__Recorded data__:

━━━━━━

(* ===== verification/BootTheorems.v ===== *)
(** * The boot

    What a hart finds when [main] starts, what [vm::init] sets up, and the test of
    the page allocator that follows it. *)

From S2P Require Import Prelude Machine Param Mutex Palloc FreeList PallocFree PallocTheorems VmState.
From S2P Require Import Vmalloc Zone ZoneScan Heap KallocProofs KallocTheorems.
From S2P Require Import Host Ptable Sv39 PtProofs KpageProofs PtTheorems Global.
From S2P Require Import Riscv Device DeviceTheorems Trap TrapTheorems Boot.

(** ** Into supervisor mode *)

Section start.
Context {cfg : Config} {H U : Type} `{!CsrHw H} `{!CsrLaws H} `{!UartHw U}.
Implicit Type s : Sys H U.

Lemma wp_csr_write r v s (Q : unit → Sys H U → Prop) P :
  Q () (set_hart (set_csrs (csrw r v (csrs (hart s))) (hart s)) s) →
  wp (on_hart (csr_write r v)) s Q P.
Proof. intros HQ. apply wp_on_hart. by eapply wp_total. Qed.

Lemma wp_csr_read r s (Q : Z → Sys H U → Prop) P :
  Q (csrr r (csrs (hart s))) s → wp (on_hart (csr_read r)) s Q P.
Proof. intros HQ. apply wp_on_hart. eapply wp_total; [done|]. by destruct s. Qed.

(** Where the linker may put the functions. *)
Record symbols_ok (sym : Symbols) : Prop := {
  sy_main : main_addr sym mod 2 = 0 ∧ is_u64 (main_addr sym);
  sy_mtrapvec : mtrapvec_addr sym mod 4 = 0 ∧ is_u64 (mtrapvec_addr sym);
  sy_strapvec : strapvec_addr sym mod 4 = 0 ∧ is_u64 (strapvec_addr sym)
}.

(** The [mstatus] the code computes: the previous mode is supervisor. *)
Lemma mpp_supervisor ms : is_u64 ms →
  let v := Z.lor (Z.land ms (unot MSTATUS_MPP_MASK)) MSTATUS_MPP_S in
  Z.testbit v 11 = true ∧ Z.testbit v 12 = false.
Proof.
  intros Hms v. unfold v. rewrite !Z.lor_spec, !Z.land_spec.
  change (Z.testbit (unot MSTATUS_MPP_MASK) 12) with false. rewrite (andb_false_r (Z.testbit ms 12)).
  split; [apply orb_true_r | reflexivity].
Qed.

━━━━━━

__PROBLEM__: An exact copy of the data is needed, running from its first line through the line that holds "sy_main : main_addr", and nothing beyond that.

__TASK SOLUTION__:
(* ===== verification/BootTheorems.v ===== *)
(** * The boot

    What a hart finds when [main] starts, what [vm::init] sets up, and the test of
    the page allocator that follows it. *)

From S2P Require Import Prelude Machine Param Mutex Palloc FreeList PallocFree PallocTheorems VmState.
From S2P Require Import Vmalloc Zone ZoneScan Heap KallocProofs KallocTheorems.
From S2P Require Import Host Ptable Sv39 PtProofs KpageProofs PtTheorems Global.
From S2P Require Import Riscv Device DeviceTheorems Trap TrapTheorems Boot.

(** ** Into supervisor mode *)

Section start.
Context {cfg : Config} {H U : Type} `{!CsrHw H} `{!CsrLaws H} `{!UartHw U}.
Implicit Type s : Sys H U.

Lemma wp_csr_write r v s (Q : unit → Sys H U → Prop) P :
  Q () (set_hart (set_csrs (csrw r v (csrs (hart s))) (hart s)) s) →
  wp (on_hart (csr_write r v)) s Q P.
Proof. intros HQ. apply wp_on_hart. by eapply wp_total. Qed.

Lemma wp_csr_read r s (Q : Z → Sys H U → Prop) P :
  Q (csrr r (csrs (hart s))) s → wp (on_hart (csr_read r)) s Q P.
Proof. intros HQ. apply wp_on_hart. eapply wp_total; [done|]. by destruct s. Qed.

(** Where the linker may put the functions. *)
Record symbols_ok (sym : Symbols) : Prop := {
  sy_main : main_addr sym mod 2 = 0 ∧ is_u64 (main_addr sym);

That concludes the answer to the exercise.